(** * zk-allowance-soundness: a shallow embedding of [appallowzk.py]

    The tool reads one ERC20 allowance over JSON-RPC, prints a report and
    optionally compares the allowance with an expected amount given in
    human units.  The embedding keeps the program's own shape:

    - [PyStr]: the string helpers of Python the program calls
      ([str.startswith], [str.replace], [str(int)], ...);
    - [PyFloat]: Python's [float] as IEEE 754 binary64 with round to nearest,
      ties to even, carried by the Standard Library's [spec_float];
    - [EthUtils]: address validation and EIP-55 checksumming as [web3]
      delegates them to [eth_utils], over an arbitrary hash;
    - [App]: the functions of [appallowzk.py] themselves; [main] is a program
      over explicit effects (printing, RPC calls, the clock) that is run
      against a world answering them.  It is given the namespace
      [parse_args] returned: a command line that [argparse] turns down (or
      answers with its help text) ends the process inside [parse_args] and is
      no run of the lines embedded here. *)

From Stdlib Require Import ZArith Lia List String Ascii Bool.
From Stdlib Require Import SpecFloat.
Import ListNotations.

Local Open Scope string_scope.
Local Open Scope Z_scope.

(* ================================================================== *)
(** ** Strings

    A text is a Python [str] whose code points are all below 256, one
    [ascii] per code point. *)

Module PyStr.

(** [s.startswith(p)] *)
Fixpoint startswith (p s : string) : bool :=
  match p, s with
  | EmptyString, _ => true
  | String a p', String b s' => Ascii.eqb a b && startswith p' s'
  | String _ _, EmptyString => false
  end.

(** [s.replace(c, "")] for a one-character [c] *)
Fixpoint remove_char (c : ascii) (s : string) : string :=
  match s with
  | EmptyString => EmptyString
  | String a s' =>
      if Ascii.eqb a c then remove_char c s' else String a (remove_char c s')
  end.

Definition is_digit (c : ascii) : bool :=
  let n := Z.of_nat (nat_of_ascii c) in (48 <=? n) && (n <=? 57).

Definition digit_val (c : ascii) : Z := Z.of_nat (nat_of_ascii c) - 48.

Definition digit_char (d : Z) : ascii := ascii_of_nat (Z.to_nat (48 + d)).

(** The decimal digits of a non-negative integer, least significant first;
    the fuel is the number of binary digits, which bounds the decimal ones. *)
Fixpoint digits_rev (fuel : nat) (n : Z) : list Z :=
  match fuel with
  | O => []
  | S fuel' => if n <? 10 then [n] else (n mod 10) :: digits_rev fuel' (n / 10)
  end.

Definition digits_of (n : Z) : list Z :=
  rev (digits_rev (S (Z.to_nat (Z.log2 n))) n).

Definition string_of_digits (ds : list Z) : string :=
  string_of_list_ascii (map digit_char ds).

(** [str(n)] for an [int] *)
Definition str_of_int (n : Z) : string :=
  if n <? 0 then String "-" (string_of_digits (digits_of (- n)))
  else string_of_digits (digits_of n).

(** The value of a list of decimal digits, most significant first. *)
Definition digits_value (ds : list Z) : Z :=
  fold_left (fun acc d => 10 * acc + d) ds 0.

(** The white space [float] drops around a number ([Py_ISSPACE]): tab,
    line feed, vertical tab, form feed, carriage return and the space. *)
Definition is_space (c : ascii) : bool :=
  let n := Z.of_nat (nat_of_ascii c) in
  ((9 <=? n) && (n <=? 13)) || (n =? 32).

Fixpoint lstrip (s : string) : string :=
  match s with
  | String c s' => if is_space c then lstrip s' else s
  | EmptyString => EmptyString
  end.

(** [rstrip] keeps a character when it is not a space or when a kept
    character follows it. *)
Fixpoint rstrip (s : string) : string :=
  match s with
  | EmptyString => EmptyString
  | String c s' =>
      match rstrip s' with
      | EmptyString => if is_space c then EmptyString else String c EmptyString
      | r => String c r
      end
  end.

(** The text without the white space around it. *)
Definition strip (s : string) : string := rstrip (lstrip s).

(** [c.lower()] and [c.upper()] on ASCII *)
Definition lower_char (c : ascii) : ascii :=
  let n := nat_of_ascii c in
  if (65 <=? n)%nat && (n <=? 90)%nat then ascii_of_nat (n + 32) else c.

Definition upper_char (c : ascii) : ascii :=
  let n := nat_of_ascii c in
  if (97 <=? n)%nat && (n <=? 122)%nat then ascii_of_nat (n - 32) else c.

(** [s.lower()] *)
Fixpoint lower (s : string) : string :=
  match s with
  | EmptyString => EmptyString
  | String c r => String (lower_char c) (lower r)
  end.

(** [all(f(c) for c in s)] *)
Fixpoint all_chars (f : ascii -> bool) (s : string) : bool :=
  match s with
  | EmptyString => true
  | String c r => f c && all_chars f r
  end.

End PyStr.

(* ================================================================== *)
(** ** Floating point *)

Module PyFloat.

(** binary64: a 53-bit significand, exponents of finite numbers from
    [emin] to [emax - prec]. *)
Definition prec : Z := 53.
Definition emax : Z := 1024.
Definition emin : Z := -1074.

(** The integer nearest to [a / b], ties to the even one ([0 <= a], [0 < b]). *)
Definition rne_div (a b : Z) : Z :=
  let q := a / b in
  match 2 * (a mod b) ?= b with
  | Lt => q
  | Gt => q + 1
  | Eq => if Z.even q then q else q + 1
  end.

(** [floor (log2 (n / d))] for positive [n] and [d]. *)
Definition ilog2_ratio (n d : Z) : Z :=
  let k := Z.log2 n - Z.log2 d in
  if n * 2 ^ Z.max 0 (- k) <? d * 2 ^ Z.max 0 k then k - 1 else k.

(** The binary64 number nearest to [n / d] (ties to even) with sign [s]:
    the rounding every operation below ends with. *)
Definition fl_round (s : bool) (n d : Z) : spec_float :=
  if n <=? 0 then S754_zero s else
  let e := Z.max (ilog2_ratio n d - (prec - 1)) emin in
  let m := rne_div (n * 2 ^ Z.max 0 (- e)) (d * 2 ^ Z.max 0 e) in
  let '(m, e) := if m =? 2 ^ prec then (2 ^ (prec - 1), e + 1) else (m, e) in
  match m with
  | Zpos p => if e <=? emax - prec then S754_finite s p e else S754_infinity s
  | _ => S754_zero s
  end.

(** A finite float [m * 2^e] as the fraction [num / den]. *)
Definition num_of (m : positive) (e : Z) : Z := Zpos m * 2 ^ Z.max 0 e.
Definition den_of (e : Z) : Z := 2 ^ Z.max 0 (- e).

(** [x * y] on floats: the exact product of two finite numbers, rounded;
    zeros, infinities and NaN as IEEE 754 has them. *)
Definition fmul (x y : spec_float) : spec_float :=
  match x, y with
  | S754_finite sx mx ex, S754_finite sy my ey =>
      fl_round (xorb sx sy)
        (Zpos mx * Zpos my * 2 ^ Z.max 0 (ex + ey)) (2 ^ Z.max 0 (- (ex + ey)))
  | _, _ => SFmul prec emax x y
  end.

(** [x - y] on floats, for the clock. *)
Definition fsub (x y : spec_float) : spec_float := SFsub prec emax x y.

(** Exceptions the numeric built-ins raise. *)
Inductive num_error : Type :=
| ZeroDivision
| OverflowDiv        (* integer division result too large for a float *)
| OverflowIntToFloat (* int too large to convert to float *)
| OverflowInfToInt   (* cannot convert float infinity to integer *)
| ValueNanToInt.     (* cannot convert float NaN to integer *)

(** [a / b] on two [int]s: the correctly rounded quotient. *)
Definition true_div (a b : Z) : num_error + spec_float :=
  if b =? 0 then inl ZeroDivision
  else
    let s := xorb (a <? 0) (b <? 0) in
    match fl_round s (Z.abs a) (Z.abs b) with
    | S754_infinity _ => inl OverflowDiv
    | x => inr x
    end.

(** The conversion of an [int] operand of a float operation. *)
Definition float_of_int (z : Z) : num_error + spec_float :=
  match fl_round (z <? 0) (Z.abs z) 1 with
  | S754_infinity _ => inl OverflowIntToFloat
  | S754_zero _ => inr (S754_zero false)
  | x => inr x
  end.

(** [round(x)] with one argument: the nearest [int], ties to even. *)
Definition round_to_int (x : spec_float) : num_error + Z :=
  match x with
  | S754_nan => inl ValueNanToInt
  | S754_infinity _ => inl OverflowInfToInt
  | S754_zero _ => inr 0
  | S754_finite s m e =>
      let k := rne_div (num_of m e) (den_of e) in
      inr (if s then - k else k)
  end.

(** The digits of [k] with [n] of them after the decimal point. *)
Definition fixed_point (k : Z) (n : nat) : string :=
  let ds := PyStr.digits_of k in
  let ds := (repeat 0 (S n - List.length ds)%nat ++ ds)%list in
  let ip := firstn (List.length ds - n)%nat ds in
  let fp := skipn (List.length ds - n)%nat ds in
  match n with
  | O => PyStr.string_of_digits ip
  | S _ => PyStr.string_of_digits ip ++ "." ++ PyStr.string_of_digits fp
  end.

(** ["{:.nf}".format(x)] *)
Definition format_f (n : nat) (x : spec_float) : string :=
  match x with
  | S754_nan => "nan"
  | S754_infinity s => if s then "-inf" else "inf"
  | S754_zero s => (if s then "-" else "") ++ fixed_point 0 n
  | S754_finite s m e =>
      (if s then "-" else "")
      ++ fixed_point (rne_div (num_of m e * 10 ^ Z.of_nat n) (den_of e)) n
  end.

(** [round(x, n)]: the float nearest to the decimal [format_f n x] shows. *)
Definition round_ndigits (n : nat) (x : spec_float) : spec_float :=
  match x with
  | S754_finite s m e =>
      fl_round s (rne_div (num_of m e * 10 ^ Z.of_nat n) (den_of e)) (10 ^ Z.of_nat n)
  | _ => x
  end.

(** *** [float(s)] on a string

    The text is first brought to ASCII, then read with the grammar of the
    language reference: optional sign, then [inf], [infinity] or [nan] in any
    case, or digits with an optional point and an optional exponent; single
    underscores may separate digits; white space around the whole is
    dropped. *)

(** The white space above ASCII among the code points below 256: the next
    line control and the no-break space. *)
Definition is_wide_space (c : ascii) : bool :=
  let n := nat_of_ascii c in (n =? 133)%nat || (n =? 160)%nat.

(** The first step of [float(s)]: code points below 127 stay, white space
    above becomes a space, a decimal digit above would become its ASCII
    digit (there is none below 256), and at anything else a ["?"] ends the
    text. *)
Fixpoint to_ascii (s : string) : string :=
  match s with
  | EmptyString => EmptyString
  | String c r =>
      if (nat_of_ascii c <? 127)%nat then String c (to_ascii r)
      else if is_wide_space c then String " " (to_ascii r)
      else String "?" EmptyString
  end.

(** What follows the first digit of a digit part: [(["_"] digit)*]. *)
Fixpoint digitpart_rest (s : string) : list Z * string :=
  match s with
  | String c s' =>
      if PyStr.is_digit c then
        let (ds, r) := digitpart_rest s' in (PyStr.digit_val c :: ds, r)
      else if Ascii.eqb c "_" then
        match s' with
        | String c' s'' =>
            if PyStr.is_digit c' then
              let (ds, r) := digitpart_rest s'' in (PyStr.digit_val c' :: ds, r)
            else ([], s)
        | EmptyString => ([], s)
        end
      else ([], s)
  | EmptyString => ([], s)
  end.

Definition digitpart (s : string) : option (list Z * string) :=
  match s with
  | String c s' =>
      if PyStr.is_digit c then
        let (ds, r) := digitpart_rest s' in Some (PyStr.digit_val c :: ds, r)
      else None
  | EmptyString => None
  end.

(** [number]: the digits before the point, those after it, and the rest. *)
Definition number (s : string) : option (list Z * list Z * string) :=
  match digitpart s with
  | Some (ip, r) =>
      match r with
      | String "." r' =>
          match digitpart r' with
          | Some (fp, r'') => Some (ip, fp, r'')
          | None => Some (ip, [], r')
          end
      | _ => Some (ip, [], r)
      end
  | None =>
      match s with
      | String "." r' =>
          match digitpart r' with
          | Some (fp, r'') => Some ([], fp, r'')
          | None => None
          end
      | _ => None
      end
  end.

Definition take_sign (s : string) : bool * string :=
  match s with
  | String "-" r => (true, r)
  | String "+" r => (false, r)
  | _ => (false, s)
  end.

(** [exponent]: ["e"] or ["E"], an optional sign, a digit part. *)
Definition exponent (s : string) : option (Z * string) :=
  match s with
  | String c r =>
      if Ascii.eqb c "e" || Ascii.eqb c "E" then
        let (neg, r1) := take_sign r in
        match digitpart r1 with
        | Some (ds, r2) =>
            let v := PyStr.digits_value ds in Some (if neg then - v else v, r2)
        | None => None
        end
      else None
  | EmptyString => None
  end.

(** The float nearest to [digits * 10^e10]. *)
Definition float_of_decimal (s : bool) (digits e10 : Z) : spec_float :=
  fl_round s (digits * 10 ^ Z.max 0 e10) (10 ^ Z.max 0 (- e10)).

(** [float(s)]; [None] is the [ValueError]. *)
Definition float_of_str (s : string) : option spec_float :=
  let (neg, body) := take_sign (PyStr.strip (to_ascii s)) in
  let low := PyStr.lower body in
  if String.eqb low "inf" || String.eqb low "infinity" then
    Some (S754_infinity neg)
  else if String.eqb low "nan" then Some S754_nan
  else
    match number body with
    | Some (ip, fp, r) =>
        let mant := PyStr.digits_value (ip ++ fp)%list in
        let frac := Z.of_nat (List.length fp) in
        match r with
        | EmptyString => Some (float_of_decimal neg mant (- frac))
        | _ =>
            match exponent r with
            | Some (ex, EmptyString) => Some (float_of_decimal neg mant (ex - frac))
            | _ => None
            end
        end
    | None => None
    end.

◆ **TASK DETAILS**
For each line of the data that includes the word "allowance", return a copy of it.

◆ **ANSWER TO THIS EXERCISE**
(** * zk-allowance-soundness: a shallow embedding of [appallowzk.py]
    The tool reads one ERC20 allowance over JSON-RPC, prints a report and
    optionally compares the allowance with an expected amount given in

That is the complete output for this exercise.